Há 40 anos, no dia 28 de junho de 1977, o Brasil dava o passo definitivo no caminho de instituir o divórcio no país. Nessa data, foi publicada no Diário Oficial da União a Lei 6.515, que regulamentou a prática.
A votação de segundo turno havia sido cinco dias antes e terminou em 226 votos a favor e 159 contra a emenda constitucional dos então senadores Nelson Carneiro e Acioli Filho. Em dezembro do mesmo ano, no dia 26, o presidente e ditador Ernesto Geisel sancionava o texto.
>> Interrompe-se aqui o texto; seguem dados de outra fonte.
Lemma session_header_go ty c :
  session_header ty c = go_header ty 0 (le_encode 2 (c_session_token c)) (le_encode 4 (c_session_id c)).
Proof. reflexivity. Qed.

Lemma client_ids_ok c : ids_ok (le_encode 2 (c_session_token c)) (le_encode 4 (c_session_id c)).
Proof. split_and!; auto using length_le_encode, le_encode_bytes. Qed.

(** Both sides build the same data packets. *)
Lemma data_packet_go c data b :
  c_encrypt c = flag_of b →
  data_packet c data =
  buildDataPacket (le_encode 2 (c_session_token c)) (le_encode 4 (c_session_id c)) data b (c_xor_key c).
Proof.
  intros He. rewrite buildDataPacket_layout by apply client_ids_ok. unfold data_packet. rewrite He.
  by destruct b.
Qed.

Section linked.
Variables (s : server) (remote : udp_addr) (l : nat) (u : user_session) (c : client).
Hypotheses (Hinv : server_inv s) (Hlk : linked s remote l u c).

Lemma linked_ok : session_ok s (key_of remote c) l u.
Proof. apply session_facts; [done|apply Hlk..]. Qed.

(** The copy of the session that replies use. *)
Lemma linked_outbound :
  sessionToOutbound u =
  mk_outbound remote (le_encode 2 (c_session_token c)) (le_encode 4 (c_session_id c))
    (se_encrypt u) (u_xorKey (se_user u)) (u_address (se_user u)).
Proof.
  unfold sessionToOutbound. by rewrite (so_remote _ _ _ _ linked_ok), (so_key _ _ _ _ linked_ok).
Qed.

Lemma linked_address : sv_byAddress s !! u_address (se_user u) = Some l.
Proof. apply linked_ok. Qed.

(** What the server sends to the client's address is what a client in session would send. *)
Lemma linked_send data : send_data (sessionToOutbound u) data = [WriteToUDP remote (data_packet c data)].
Proof.
  rewrite linked_outbound. unfold send_data. cbn [o_remote o_token o_sessionID o_encrypt o_xorKey].
  by rewrite (data_packet_go c data (se_encrypt u)), (lk_key _ _ _ _ _ Hlk) by apply Hlk.
Qed.

Lemma touched_inv_now now : server_inv (touched s l (u <| se_lastSeen := now |>)).
Proof. by eapply touched_inv; [|apply Hlk|..]. Qed.
End linked.

Lemma touched_linked s remote l u c l' u' now :
  linked s remote l u c → sv_heap s !! l' = Some u' →
  ∃ u1, linked (touched s l' (u' <| se_lastSeen := now |>)) remote l u1 c ∧
    sessionToOutbound u1 = sessionToOutbound u.
Proof.
  intros [H1 H2 H3 H4 H5 H6] Hu'. destruct (decide (l = l')) as [<-|Hne].
  - assert (u' = u) as -> by congruence. exists (u <| se_lastSeen := now |>). split; [|done].
    split; cbn [touched sv_sessions sv_heap]; try done. apply lookup_insert_eq.
  - exists u. split; [|done]. split; cbn [touched sv_sessions sv_heap]; try done.
    by rewrite lookup_insert_ne.
Qed.

(** ** The OPENACK of the server, as the client reads it *)

Definition dns_list (dns : list (list Z)) : list (Z * list Z) :=
  match dns with [] => [] | [d] => [(5, d)] | d0 :: d1 :: _ => [(6, d0 ++ d1)] end.

Lemma tlvs_dns dns rest :
  Forall (λ d, length d = 4%nat ∧ bytes d) dns →
  tlvs (dns_tlvs dns ++ rest) = dns_list dns ++ tlvs rest.
Proof.
  intros Hd. destruct dns as [|d0 [|d1 dns]]; cbn [dns_tlvs dns_list app]; [done|..];
    rewrite !Forall_cons in Hd; apply tlvs_tlv; unfold len; rewrite ?length_app; lia.
Qed.

Lemma apply_dns dns c : ∃ d0 d1, foldl apply_tlv c (dns_list dns) = c <| c_dns0 := d0 |> <| c_dns1 := d1 |>.
Proof.
  set (c' := foldl _ _ _). exists (c_dns0 c'), (c_dns1 c'). unfold c'.
  destruct dns as [|x0 [|x1 dns]]; cbn [dns_list foldl]; unfold apply_tlv; cbn [Z.eqb Pos.eqb];
    repeat case_match; by destruct c.
Qed.

Lemma openack_fields_go c hs mtu address dns b :
  length hs = 24%nat → is_u16 mtu → length address = 4%nat → bytes address →
  Forall (λ d, length d = 4%nat ∧ bytes d) dns →
  ∃ d0 d1, openack_fields c (hs ++ tlv 3 (be_encode 2 mtu) ++ tlv 4 address ++ dns_tlvs dns ++ tlv 8 [flag_of b]) =
    c <| c_server_mtu := mtu |> <| c_peer_ip := be_decode address |> <| c_dns0 := d0 |>
      <| c_dns1 := d1 |> <| c_encrypt := flag_of b |>.
Proof.
  intros Hl Hm Ha Hab Hd. unfold openack_fields. rewrite drop_app_length' by done.
  rewrite <-(app_nil_r (tlv 8 _)), tlvs_tlv by by rewrite len_be_encode.
  rewrite tlvs_tlv by (unfold len; rewrite Ha; done).
  rewrite tlvs_dns, tlvs_tlv, tlvs_nil by done. cbn [foldl]. rewrite foldl_app.
  set (c2 := apply_tlv _ (4, _)). destruct (apply_dns dns c2) as (d0 & d1 & ->). exists d0, d1.
  cbn [foldl]. unfold c2, apply_tlv. cbn [Z.eqb Pos.eqb].
  rewrite len_be_encode. change (2 <=? Z.of_nat 2) with true. cbv iota.
  rewrite (take_ge (be_encode 2 mtu)) by by rewrite length_be_encode.
  rewrite be_decode_encode, Z.mod_small by done.
  assert (len address = 4) as -> by (unfold len; by rewrite Ha). change (4 <=? 4) with true. cbv iota.
  rewrite (take_ge address) by lia. done.
Qed.

(** ** The handshake *)

Definition openack_header (u : user_session) : list Z :=
  go_header packetOpenAck (flag_of (se_encrypt u)) (se_key u).1.2 (se_key u).2.

Lemma openack_packet_layout cfg u :
  sconfig_ok cfg → ids_ok (se_key u).1.2 (se_key u).2 → length (u_address (se_user u)) = 4%nat →
  openack_packet cfg u =
  (openack_header u ++ signature (openack_header u)) ++ tlv 3 (be_encode 2 (se_mtu u)) ++
  tlv 4 (u_address (se_user u)) ++ dns_tlvs (s_dns cfg) ++ tlv 8 [flag_of (se_encrypt u)].
Proof.
  intros Hc Hids Ha. unfold openack_packet. rewrite buildOpenAck_layout, <-app_assoc; [done|done..|].
  eapply Forall_impl; [apply Hc|]. by intros d [? _].
Qed.

Lemma tlv_bytes_ok ty v : is_byte ty → bytes v → len v + 2 ≤ 255 → bytes (tlv ty v).
Proof.
  intros Ht Hv Hl. pose proof (len_nonneg v). unfold tlv. rewrite !Forall_cons. split_and!; [done| |done]. split; lia.
Qed.

Lemma dns_tlvs_bytes dns : Forall (λ d, length d = 4%nat ∧ bytes d) dns → bytes (dns_tlvs dns).
Proof.
  destruct dns as [|d0 [|d1 dns]]; cbn [dns_tlvs]; [done|..]; rewrite !Forall_cons; intros H;
    apply tlv_bytes_ok; rewrite ?Forall_app; try tauto; try done; unfold len; rewrite ?length_app; lia.
Qed.

Lemma flag_of_byte b : is_byte (flag_of b).
Proof. by destruct b. Qed.

Lemma length_openack_header u :
  ids_ok (se_key u).1.2 (se_key u).2 →
  length (openack_header u ++ signature (openack_header u)) = 24%nat.
Proof. intros. unfold openack_header. by rewrite length_app, length_signature, length_go_header. Qed.

Lemma openack_packet_bytes cfg u :
  sconfig_ok cfg → ids_ok (se_key u).1.2 (se_key u).2 → length (u_address (se_user u)) = 4%nat →
  bytes (u_address (se_user u)) → bytes (openack_packet cfg u).
Proof.
  intros Hc Hids Ha Hb. rewrite openack_packet_layout by done. rewrite !Forall_app. split_and!.
  - apply go_header_bytes; [done|apply flag_of_byte|done].
  - apply signature_bytes.
  - apply tlv_bytes_ok; [done|apply be_encode_bytes|by rewrite len_be_encode].
  - apply tlv_bytes_ok; [done|done|unfold len; lia].
  - apply dns_tlvs_bytes, Hc.
  - apply tlv_bytes_ok; [done|repeat constructor; apply flag_of_byte|done].
Qed.

Lemma openack_packet_shape cfg u :
  sconfig_ok cfg → ids_ok (se_key u).1.2 (se_key u).2 → length (u_address (se_user u)) = 4%nat →
  bytes (u_address (se_user u)) →
  let p := openack_packet cfg u in bytes p ∧ 8 ≤ len p ≤ 47 ∧ head p = Some PKT_OPENACK.
Proof.
  intros Hc Hids Ha Hb p. split_and!; [by apply openack_packet_bytes| |..]; subst p.
  - rewrite openack_packet_layout, len_app by done. unfold len at 1.
    rewrite length_openack_header by done. match goal with |- _ ≤ _ + len ?l => pose proof (len_nonneg l) end. lia.
  - apply len_buildOpenAck; [done..|]. eapply Forall_impl; [apply Hc|]. by intros d [? _].
  - by rewrite openack_packet_layout.
Qed.

Section handshake.
Context `{OS, TunBackend}.

(** The client's side: an OPENACK of the server establishes the session it describes, unless
    the interface cannot be configured. *)
Lemma openack_client cfg scfg u w :
  cfg_ok cfg → sconfig_ok scfg → ids_ok (se_key u).1.2 (se_key u).2 →
  length (u_address (se_user u)) = 4%nat → bytes (u_address (se_user u)) →
  be_decode (u_address (se_user u)) ≠ 0 → is_u16 (se_mtu u) →
  c_state (w_c w) = STATE_AUTH_SENT →
  let p := openack_packet scfg u in
  ∃ r w', handle_openack cfg p (len p) w = Some (r, w') ∧
    (r = 1 ∧ c_state (w_c w') = STATE_ESTABLISHED ∧
     le_encode 2 (c_session_token (w_c w')) = (se_key u).1.2 ∧
     le_encode 4 (c_session_id (w_c w')) = (se_key u).2 ∧
     c_encrypt (w_c w') = flag_of (se_encrypt u) ∧ c_xor_key (w_c w') = c_xor_key (w_c w) ∧
     c_peer_ip (w_c w') = be_decode (u_address (se_user u)) ∧ c_server_mtu (w_c w') = se_mtu u ∨
     r = 0 ∧ c_state (w_c w') = STATE_CLOSED ∧
     ∃ c tr tr', configure cfg c tr = (false, tr')).
Proof.
  intros Hcfg Hc Hids Ha Hb Hip Hm Hs p.
  pose proof (openack_packet_bytes scfg u Hc Hids Ha Hb) as Hbytes. fold p in Hbytes.
  destruct (wp_run _ _ _ (wp_handle_openack cfg p w _ Hcfg Hbytes (λ r w' H, H)))
    as (r & w' & E & Hack). exists r, w'. split; [exact E|]. clear E.
  pose proof (openack_packet_layout scfg u Hc Hids Ha) as Hp. fold p in Hp.
  destruct (openack_fields_go (w_c w) (openack_header u ++ signature (openack_header u)) (se_mtu u)
    (u_address (se_user u)) (s_dns scfg) (se_encrypt u)) as (d0 & d1 & Hf); try done.
  { by apply length_openack_header. }
  { apply Hc. }
  rewrite <-Hp in Hf.
  assert (pkt_verify p (len p) = Some true) as Hv.
  { rewrite Hp, <-app_assoc. rewrite Hp, <-app_assoc in Hbytes. apply Forall_app in Hbytes as [Hb1 Hb2].
    apply Forall_app in Hb2 as [_ Hb2]. apply pkt_verify_signed; [done|by apply length_go_header|done]. }
  destruct Hack as [Hn|_ _ Hn|now tr ok tr' r script _ _ _ Hnow c Hconf Hres].
  - exfalso. destruct Hn; congruence.
  - exfalso. by rewrite Hf in Hn.
  - destruct ok; destruct Hres as [Hres ->]; [left|right].
    + unfold c. rewrite Hf. cbn [w_c]. clear Hres Hconf c. unfold established.
      destruct Hids as (Ht & Hsid & Htb & Hsb).
      assert (take 2 (drop 2 p) = (se_key u).1.2) as Htok
        by (rewrite Hp; unfold openack_header, go_header; rewrite <-!app_assoc;
            cbn [drop app]; rewrite ?drop_0; by apply take_app_length').
      assert (take 4 (drop 4 p) = (se_key u).2) as Hid.
      { rewrite Hp. unfold openack_header, go_header. rewrite <-!app_assoc, app_assoc.
        rewrite drop_app_length' by (rewrite length_app, Ht; done). by apply take_app_length'. }
      rewrite Htok, Hid. split_and!; try done.
      * transitivity (le_encode 2 (le_decode (se_key u).1.2)); [done|]. rewrite <-Ht. by apply le_encode_decode.
      * transitivity (le_encode 4 (le_decode (se_key u).2)); [done|]. rewrite <-Hsid. by apply le_encode_decode.
    + split_and!; [done|done|eauto].
Qed.

(** The client has the key of the session it asks for. *)
Definition has_key (cfg : config) (c : client) : Prop := derive_xor_key cfg c = Some c.

Lemma has_key_go cfg c :
  cfg_ok cfg → has_key cfg c →
  c_xor_key c = deriveXORKey (c_str (cfg_username cfg)) (c_str (cfg_password cfg)).
Proof.
  intros Hcfg Hk. unfold has_key in Hk. rewrite derive_xor_key_spec in Hk by done.
  injection Hk as Hk. by rewrite <-Hk.
Qed.

(** C12: the handshake.  The OPEN packet of a configured client, sent to a server that has its
    user, is answered with an OPENACK; when the client handles it, the session is the one
    in the server's table: token, identifier, key, address, encryption flag and the smaller
    MTU agree, unless its interface could not be configured and it is CLOSED. *)
Theorem handshake cfg user now remote token sessionID s w :
  server_inv s → cfg_ok cfg → cfg_valid cfg = true → ids_ok token sessionID →
  s_users (sv_config s) !! c_str (cfg_username cfg) = Some user →
  u_password user = c_str (cfg_password cfg) → be_decode (u_address user) ≠ 0 →
  c_state (w_c w) = STATE_AUTH_SENT → has_key cfg (w_c w) →
  ∃ s' p r w',
    handlePacket now (Some (token, sessionID)) remote (open_packet cfg) s =
      Some (s', [WriteToUDP remote p]) ∧ server_inv s' ∧
    handle_openack cfg p (len p) w = Some (r, w') ∧
    (r = 1 ∧ (∃ l u, linked s' remote l u (w_c w') ∧
       c_server_mtu (w_c w') = cfg_mtu cfg `min` s_mtu (sv_config s) ∧
       se_encrypt u = negb (cfg_encrypt cfg =? 0) && u_allowEncrypt user) ∨
     r = 0 ∧ c_state (w_c w') = STATE_CLOSED ∧ ∃ c tr tr', configure cfg c tr = (false, tr')).
Proof.
  intros Hinv Hcfg Hv Hids Hu Hpw Hip Hs Hk.
  pose proof (si_config _ Hinv) as Hc. pose proof (sc_octets _ Hc _ _ Hu) as [Ha Hab].
  pose proof (proj1 (cfg_valid_iff _) Hv) as (_ & _ & _ & _ & Hm & _).
  destruct (open_granted cfg user now remote token sessionID s Hinv Hcfg Hv Hids Hu Hpw)
    as (s' & l & E & Hinv' & Hl & Hh & _).
  set (u := granted (sv_config s) _ _ _ _ _ _) in *.
  assert (is_u16 (se_mtu u)) as Hmtu.
  { cbn [u granted se_mtu client_request r_mtu]. pose proof (sc_mtu _ Hc).
    change MinMTU with 46 in *. change MaxMTU with 1600 in *. unfold is_u. lia. }
  destruct (openack_client cfg (sv_config s) u w) as (r & w' & E' & Hr); try done.
  exists s', (openack_packet (sv_config s) u), r, w'. split_and!; [exact E|done|exact E'|].
  destruct Hr as [(-> & Hst & Htok & Hid & He & Hkey & Hpeer & Hmt)|Hr]; [left|by right].
  split; [done|]. exists l, u. split_and!; [|done..]. split; try done.
  - rewrite Htok, Hid. exact Hl.
  - rewrite Hkey, (has_key_go cfg) by done. cbn [u granted se_user].
    rewrite (sc_key _ Hc _ _ Hu), Hpw. by rewrite (sc_name _ Hc _ _ Hu).
  - rewrite Hpeer. cbn [u granted se_user]. rewrite <-Ha at 1. by apply be_encode_decode.
Qed.
End handshake.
Nos 40 anos de existência do divórcio no Brasil, houve duas grandes inovações legislativas: a primeira ocorreu há dez anos, com a Lei 11.441/2007, que possibilitou a separação e o divórcio no cartório extrajudicial, sem necessidade de processo judicial, o que costumava demorar muitos anos.
A segunda alteração relevante foi a Emenda Constitucional 66/2010, que acabou com o prazo mínimo para o divórcio e a necessidade de prévia separação judicial. Desde então, é possível se casar de manhã e divorciar-se à tarde, já que a escritura de divórcio é feita em até 15 minutos.
Nas mãos do juiz
Antes das atualizações da lei, em muitos casos, ficava nas mãos do juiz a decisão sobre o divórcio. Denise de Cássia Zilio, sócia do Braga Nascimento e Zilio Advogados, relata que o julgador poderia recusar a homologação e não decretar o divórcio se apurasse que a medida não preservaria suficientemente os interesses dos filhos ou de um dos cônjuges.
“Isso ainda se mantém em vigor, porém, inutilizado, em razão da Emenda Constitucional 66, a qual permite o divórcio direto. O processo antes envolvia produção de provas, inclusive testemunhal, até porque havia prazos a serem comprovados e discussão quanto à culpa, traição, direitos e deveres não cumpridos”, conta Denise em entrevista à ConJur.
O divórcio ainda passa pelo Judiciário quando há filhos menores ou incapazes, ou quando a mulher está grávida, como dispõe resolução do Conselho Nacional de Justiça.
“Mas, na prática, há casos que são levados ao Poder Judiciário em razão dos desdobramentos do divórcio, ou seja, se o casal discorda da partilha de bens, guarda de filhos, pensão etc., e, consequentemente, necessita de intervenção judicial, o que faz com que muitos optem por realizar todo o procedimento diretamente na Justiça”, diz a advogada.
Para Hannetie Kiyono Sato, especialista em Direito de Família do Peixoto & Cury Advogados, a legislação brasileira evoluiu em matéria de divórcio, mas alguns pontos ainda podem ser aprimorados. Ela ressalta que existem questões controversas quando se fala da partilha de bens.
“Com relação à partilha de bens, temos algumas questões controvertidas, como a valoração das cotas de uma empresa ou ainda a divisão de um imóvel que foi construído em terreno de terceiro — por exemplo, quando se constrói a casa da família no terreno da mãe de um dos cônjuges”, afirma Sato.
Milhares de divórcios
De janeiro de 2007 a novembro de 2016, foram lavrados nos cartórios de Notas de todo o país mais de 1,5 milhão de atos, sendo 852.929 inventários, 13.973 partilhas, 42.936 separações e 421.187 divórcios. Os dados são da Central Notarial de Serviços Compartilhados.
Segundo Naurican Lacerda, presidente do Instituto Cartórios por um Brasil Melhor (ICBM) e tabelião de protestos em Goiânia, o processo nos cartórios gerou uma economia de R$ 3,5 bilhões aos governos federal e estaduais. Estudo do Sistema de Justiça Brasileiro em 2013 mostrou que cada processo que entra no Judiciário custa, em média, R$ 2.369,73.